─── Record extracts

Lemma accept_transcripts_sub manifest g transcripts seen accepted seen' :
  accept_transcripts manifest g transcripts seen = Ok (accepted, seen') -> map fst accepted ⊆ transcripts.
Proof.
  revert seen accepted. induction transcripts as [|t rest IH]; intros seen accepted E; cbn [accept_transcripts] in E.
  { by injection E as <- <-. }
  destruct (bool_decide (ts_Origin t = OriginRemoteReport)); [apply IH in E; set_solver|].
  destruct (negb _); [done|]. apply res_bind_Ok in E as (d & _ & E).
  apply res_bind_Ok in E as ([dups seen1] & _ & E). destruct (_ && _); [done|].
  apply res_bind_Ok in E as ([acc seen2] & Hrest & E). injection E as <- <-.
  apply IH in Hrest. destruct (_ =? _); cbn [map fst]; set_solver.
Qed.

Lemma normalize_sub {H : Sha256} g t normalized digest :
  normalizeEvidence g t = Ok (normalized, digest) ->
  eg_Allocation normalized ⊆ eg_Allocation g /\ eg_RFC5780 normalized ⊆ eg_RFC5780 g.
Proof.
  unfold normalizeEvidence. destruct (validateTrustedHeader g t); [done|].
  destruct (DigestValidationContext t); [|done]. destruct (build_manifest _ _ _) as [manifest|]; [|done].
  destruct (_ =? 0); [done|]. destruct (normalize_entries manifest g) as [[n seen]|] eqn:E; [|done].
  destruct (negb _); [done|]. intros Eq. injection Eq as <- _. unfold normalize_entries in E.
  do 3 apply res_bind_Ok in E as ([? ?] & _ & E). apply res_bind_Ok in E as ([allocation ?] & H4 & E).
  apply res_bind_Ok in E as ([transcripts ?] & H5 & E). injection E as <- _. cbn [eg_Allocation eg_RFC5780].
  split; [by apply accept_entries_spec in H4 as (_ & ? & _)|by eapply accept_transcripts_sub].
Qed.

Lemma index_samples_sub entries byOrdinal byOrdinal' k s :
  index_samples entries byOrdinal = Some byOrdinal' -> byOrdinal' !! k = Some s ->
  byOrdinal !! k = Some s \/ s ∈ entries.
Proof.
  revert byOrdinal. induction entries as [|e rest IH]; intros byOrdinal E Hk; cbn [index_samples] in E.
  { injection E as <-. by left. }
  destruct (bool_decide _); [done|]. destruct (IH _ E Hk) as [Hi|Hi]; [|set_solver].
  apply lookup_insert_Some in Hi as [[_ <-]|[_ Hi]]; [right; set_solver|by left].
Qed.

Lemma suffix_loop_sub fuel byOrdinal ordinal s :
  s ∈ suffix_loop fuel byOrdinal ordinal -> as_MappedPort s <> 0 /\ exists k, byOrdinal !! k = Some s.
Proof.
  revert ordinal. induction fuel as [|fuel IH]; intros ordinal; cbn [suffix_loop]; [by intros ?%elem_of_nil|].
  destruct (byOrdinal !! ordinal) as [e|] eqn:He; [|by intros ?%elem_of_nil].
  destruct (_ || _) eqn:Hb; [by intros ?%elem_of_nil|]. apply orb_false_iff in Hb as [_ Hp%Z.eqb_neq].
  intros [->|Hs]%elem_of_cons; [eauto|]. destruct (ordinal =? 0); [by apply elem_of_nil in Hs|eauto].
Qed.

Lemma suffix_samples entries samples failed :
  Forall port_typed entries -> continuousSuccessfulAllocationSuffix entries = Ok (samples, failed) ->
  Forall usable_sample samples /\ MinSuccessfulAllocationSamples <= Z.of_nat (length samples).
Proof.
  intros Ht. unfold continuousSuccessfulAllocationSuffix.
  destruct (index_samples entries ∅) as [byOrdinal|] eqn:Hi; [|done].
  destruct (bool_decide _); [done|]. destruct (Z.ltb_spec (Z.of_nat (length
    (rev (suffix_loop (S (length entries)) byOrdinal (maximum_ordinal entries))))) MinSuccessfulAllocationSamples) as [|Hl];
    [done|]. destruct (negb _); [done|]. intros E. injection E as <- _. split; [|done].
  apply Forall_forall. intros s Hs. rewrite list_elem_of_In, <-in_rev, <-list_elem_of_In in Hs.
  apply (suffix_loop_sub (S (length entries))) in Hs as (Hp & k & Hk). destruct (index_samples_sub _ _ _ _ _ Hi Hk) as [He|He];
    [by rewrite lookup_empty in He|]. rewrite Forall_forall in Ht. specialize (Ht s He).
  unfold usable_sample, port_typed in *. lia.
Qed.

(** ** The predicted ports *)
Lemma forwardPortDelta_range previous next :
  1 <= previous <= 65535 -> 1 <= next <= 65535 -> 1 <= forwardPortDelta previous next <= 65535.
Proof.
  intros Hp Hn. unfold forwardPortDelta, wrap. destruct (Z.ltb_spec previous next); [lia|].
  rewrite Z.mod_small; lia.
Qed.

Lemma port_deltas_range samples :
  Forall usable_sample samples -> Forall (fun d => 1 <= d <= 65535) (port_deltas samples).
Proof.
  intros Hs. induction Hs as [|a rest Ha Hs IH]; [constructor|]. destruct rest as [|b rest]; [constructor|].
  cbn [port_deltas]. apply Forall_cons in Hs as [Hb _]. constructor; [by apply forwardPortDelta_range|done].
Qed.

Lemma port_deltas_length samples : length (port_deltas samples) = (length samples - 1)%nat.
Proof.
  induction samples as [|a rest IH]; [done|]. destruct rest as [|b rest]; [done|]. cbn [port_deltas length] in *. lia.
Qed.

Lemma foldr_max_bound deltas d : d ∈ deltas -> d <= foldr Z.max 0 deltas.
Proof.
  induction deltas as [|x rest IH]; [by intros ?%elem_of_nil|]. cbn. intros [->|Hd]%elem_of_cons; [lia|].
  specialize (IH Hd). lia.
Qed.

(** The step of a predictable allocation is one of the deltas. *)
Lemma predictable_step samples :
  Forall usable_sample samples -> MinSuccessfulAllocationSamples <= Z.of_nat (length samples) ->
  cl_behavior (classifyAllocation samples) = AllocationSequentialUniform
    \/ cl_behavior (classifyAllocation samples) = AllocationMonotonicNonuniform ->
  1 <= cl_step (classifyAllocation samples) <= MaxMonotonicDelta.
Proof.
  intros Hs Hl Hb. unfold classifyAllocation in *. rewrite (proj2 (Z.ltb_ge _ _)) in * by done.
  cbn [cl_behavior cl_step] in *.
  assert (Hmax : foldr Z.max 0 (port_deltas samples) <= MaxMonotonicDelta).
  { destruct ((foldr Z.min 65535 (port_deltas samples) =? foldr Z.max 0 (port_deltas samples)) &&
      (foldr Z.max 0 (port_deltas samples) <=? MaxMonotonicDelta)) eqn:E1; [lia|].
    destruct ((foldr Z.max 0 (port_deltas samples) <=? MaxMonotonicDelta) && _) eqn:E2; [lia|].
    by destruct Hb. }
  set (sorted := merge_sort Z.le (port_deltas samples)).
  assert (Hp : sorted ≡ₚ port_deltas samples) by apply merge_sort_Permutation.
  pose proof (Permutation_length Hp) as Hlen. pose proof (port_deltas_length samples) as Hdl.
  unfold MinSuccessfulAllocationSamples in Hl.
  destruct (nth_lookup_or_length sorted (Z.to_nat (Z.of_nat (length (port_deltas samples)) / 2)) 0) as [Hn|Hn].
  - fold sorted. set (step := nth _ sorted 0) in *. apply list_elem_of_lookup_2 in Hn. rewrite Hp in Hn.
    pose proof (foldr_max_bound _ _ Hn). pose proof (port_deltas_range _ Hs) as Hr.
    rewrite Forall_forall in Hr. specialize (Hr _ Hn). lia.
  - pose proof (Z.div_lt_upper_bound (Z.of_nat (length (port_deltas samples))) 2 (Z.of_nat (length (port_deltas samples)))).
    lia.
Qed.

Lemma schedule_fine last step :
  1 <= last <= 65535 -> 1 <= step <= MaxMonotonicDelta ->
  let ports := predictiveSourceSchedule last step in
  length ports = 32%nat /\ NoDup ports /\ Forall (fun p => 1 <= p <= 65535) ports.
Proof.
  unfold MaxMonotonicDelta. intros Hl Hs. unfold predictiveSourceSchedule.
  rewrite !(proj2 (Z.eqb_neq _ _)) by lia. cbn [orb].
  assert (E : last = allocator (last - 1) step 0) by (unfold allocator; rewrite Z.mod_small; lia).
  rewrite E, predictive_loop_allocator by lia. change (Z.to_nat PredictiveWindowPorts) with 32%nat.
  replace (map _ (seq 0 32)) with (next_ports (last - 1) step 1)
    by (unfold next_ports; apply map_ext; intros k; f_equal; lia).
  split; [unfold next_ports; by rewrite length_map, length_seq|]. by apply next_ports_fine.
Qed.

Lemma last_usable samples : Forall usable_sample samples -> samples <> [] -> 1 <= last_port samples <= 65535.
Proof.
  intros Hs Hne. unfold last_port. destruct (last samples) as [s|] eqn:E; [|by apply last_None in E].
  apply last_Some_elem_of in E. rewrite Forall_forall in Hs. exact (Hs s E).
Qed.

(** ** The model *)
Lemma reusable_loop_slot (P : Z -> Prop) transcripts endpoint slot endpoint' slot' :
  Forall (fun t => P (ts_SocketSlot t)) transcripts -> P slot ->
  reusable_loop transcripts endpoint slot = Ok (endpoint', slot') -> P slot'.
Proof.
  intros Ht. revert endpoint slot. induction Ht as [|t rest Ht _ IH]; intros endpoint slot Hs E; cbn [reusable_loop] in E.
  { by injection E as <- <-. }
  apply res_bind_Ok in E as (d & _ & E).
  destruct (negb (bool_decide _)); [exact (IH _ _ Hs E)|]. destruct (negb (endpoint_Valid _)); [done|].
  destruct (_ && _); [done|]. exact (IH _ _ Ht E).
Qed.

(** The model of normalized evidence: its samples and its reusable endpoint. *)
Record inferred (n : EvidenceGraph) (m0 m : StateModel) (samples : list AllocationSample) : Prop := {
  if_samples : exists failed, continuousSuccessfulAllocationSuffix (eg_Allocation n) = Ok (samples, failed);
  if_slot : exists endpoint slot, reusableRFC5780Endpoint (eg_RFC5780 n) = Ok (endpoint, slot) /\
    (sm_ReusableEndpointSlot m = slot \/ sm_ReusableEndpointSlot m = sm_ReusableEndpointSlot m0);
  if_allocation : sm_Allocation m = cl_behavior (classifyAllocation samples);
  if_ports : sm_Allocation m = AllocationSequentialUniform \/ sm_Allocation m = AllocationMonotonicNonuniform ->
    sm_PredictedSourcePorts m = predictiveSourceSchedule (last_port samples) (cl_step (classifyAllocation samples));
  if_validation : sm_ValidationDigest m = sm_ValidationDigest m0;
  if_evidence : sm_EvidenceDigest m = sm_EvidenceDigest m0;
}.

Lemma infer_inferred n m0 m : infer_normalized n m0 = (m, None) -> exists samples, inferred n m0 m samples.
Proof.
  unfold infer_normalized. destruct (mergeMapping n) as [[mapping ms]|]; [|done].
  destruct (mergeFiltering n) as [[filtering fs]|]; [|done].
  destruct (reusableRFC5780Endpoint (eg_RFC5780 n)) as [[endpoint slot]|] eqn:Hr; [|done].
  destruct (continuousSuccessfulAllocationSuffix (eg_Allocation n)) as [[samples failed]|] eqn:Hs; [|done].
  destruct (observerCoverage samples) as [addresses alternate]. destruct (_ || _); [done|].
  destruct (negb (same_address samples)); [done|].
  destruct (endpoint_Valid endpoint && _); [done|]. destruct (mergeIPPooling n) as [[]|]; [|done..].
  intros E. injection E as <-. exists samples.
  set (m1 := if endpoint_Valid endpoint then _ else _). unfold classified.
  destruct (bool_decide (cl_behavior _ = AllocationSequentialUniform)) eqn:E1;
    [|destruct (bool_decide (cl_behavior _ = AllocationMonotonicNonuniform)) eqn:E2]; cbn [orb].
  3: apply bool_decide_eq_false in E1, E2.
  all: constructor; [by exists failed| | | | |]; cbn [set_coverage set_allocation set_stable sm_ReusableEndpointSlot
    sm_Allocation sm_PredictedSourcePorts sm_ValidationDigest sm_EvidenceDigest]; try done; try tauto;
    unfold m1; destruct (endpoint_Valid endpoint); try done; exists endpoint, slot; (split; [done|]);
    cbn [set_endpoint set_samples set_behaviors sm_ReusableEndpointSlot]; auto.
Qed.

Lemma infer_model {H : Sha256} g t m :
  typed_evidence g -> InferStateModel g t = (m, None) ->
  allZero (sm_ValidationDigest m) = false /\ 0 <= sm_ReusableEndpointSlot m /\
  (forall n, 0 < n -> observed_on n g -> sm_ReusableEndpointSlot m < n) /\
  (sm_Allocation m = AllocationSequentialUniform \/ sm_Allocation m = AllocationMonotonicNonuniform ->
     length (sm_PredictedSourcePorts m) = 32%nat /\ NoDup (sm_PredictedSourcePorts m) /\
     Forall (fun p => 1 <= p <= 65535) (sm_PredictedSourcePorts m)).
Proof.
  intros [Hports Hslots]. unfold InferStateModel.
  destruct (normalizeEvidence g t) as [[n d]|[]] eqn:Hn; [|done].
  destruct (digestValidatedEvidence n d) as [digest|] eqn:Hd; [|done].
  intros (samples & [[failed Hs] (endpoint & slot & Hr & Hslot) Ha Hp Hv _])%infer_inferred.
  apply normalize_sub in Hn as [Hsub1 Hsub2].
  assert (Hall : forall P : Z -> Prop, P 0 -> (forall x, x ∈ eg_RFC5780 g -> P (ts_SocketSlot x)) ->
    P (sm_ReusableEndpointSlot m)).
  { intros P H0 HP. assert (P slot) by
      (apply (reusable_loop_slot P (eg_RFC5780 n) zero_endpoint 0 endpoint slot); [|done|done];
       apply Forall_forall; intros x Hx; apply HP; by apply Hsub2).
    cbn in Hslot. by destruct Hslot as [->| ->]. }
  split_and!.
  - rewrite Hv. cbn. unfold digestValidatedEvidence in Hd. by destruct (allZero d).
  - rewrite Forall_forall in Hslots. apply (Hall (fun z => 0 <= z)); [lia|]. intros x Hx. apply Hslots in Hx. lia.
  - intros k Hk Ho. unfold observed_on in Ho. rewrite Forall_forall in Ho. by apply (Hall (fun z => z < k)).
  - intros Hb. rewrite (Hp Hb). rewrite Ha in Hb.
    destruct (suffix_samples (eg_Allocation n) samples failed) as [Hu Hl]; [|done|].
    { rewrite Forall_forall in Hports |- *. intros x Hx. apply Hports. by apply Hsub1. }
    apply schedule_fine; [|by apply predictable_step].
    apply last_usable; [done|]. intros ->. cbn in Hl. unfold MinSuccessfulAllocationSamples in Hl. lia.
Qed.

──────

Work to be completed
Lines containing the string "AllocationSequentialUniform" in the listing: say how many there are, giving only the number.

Task solution
4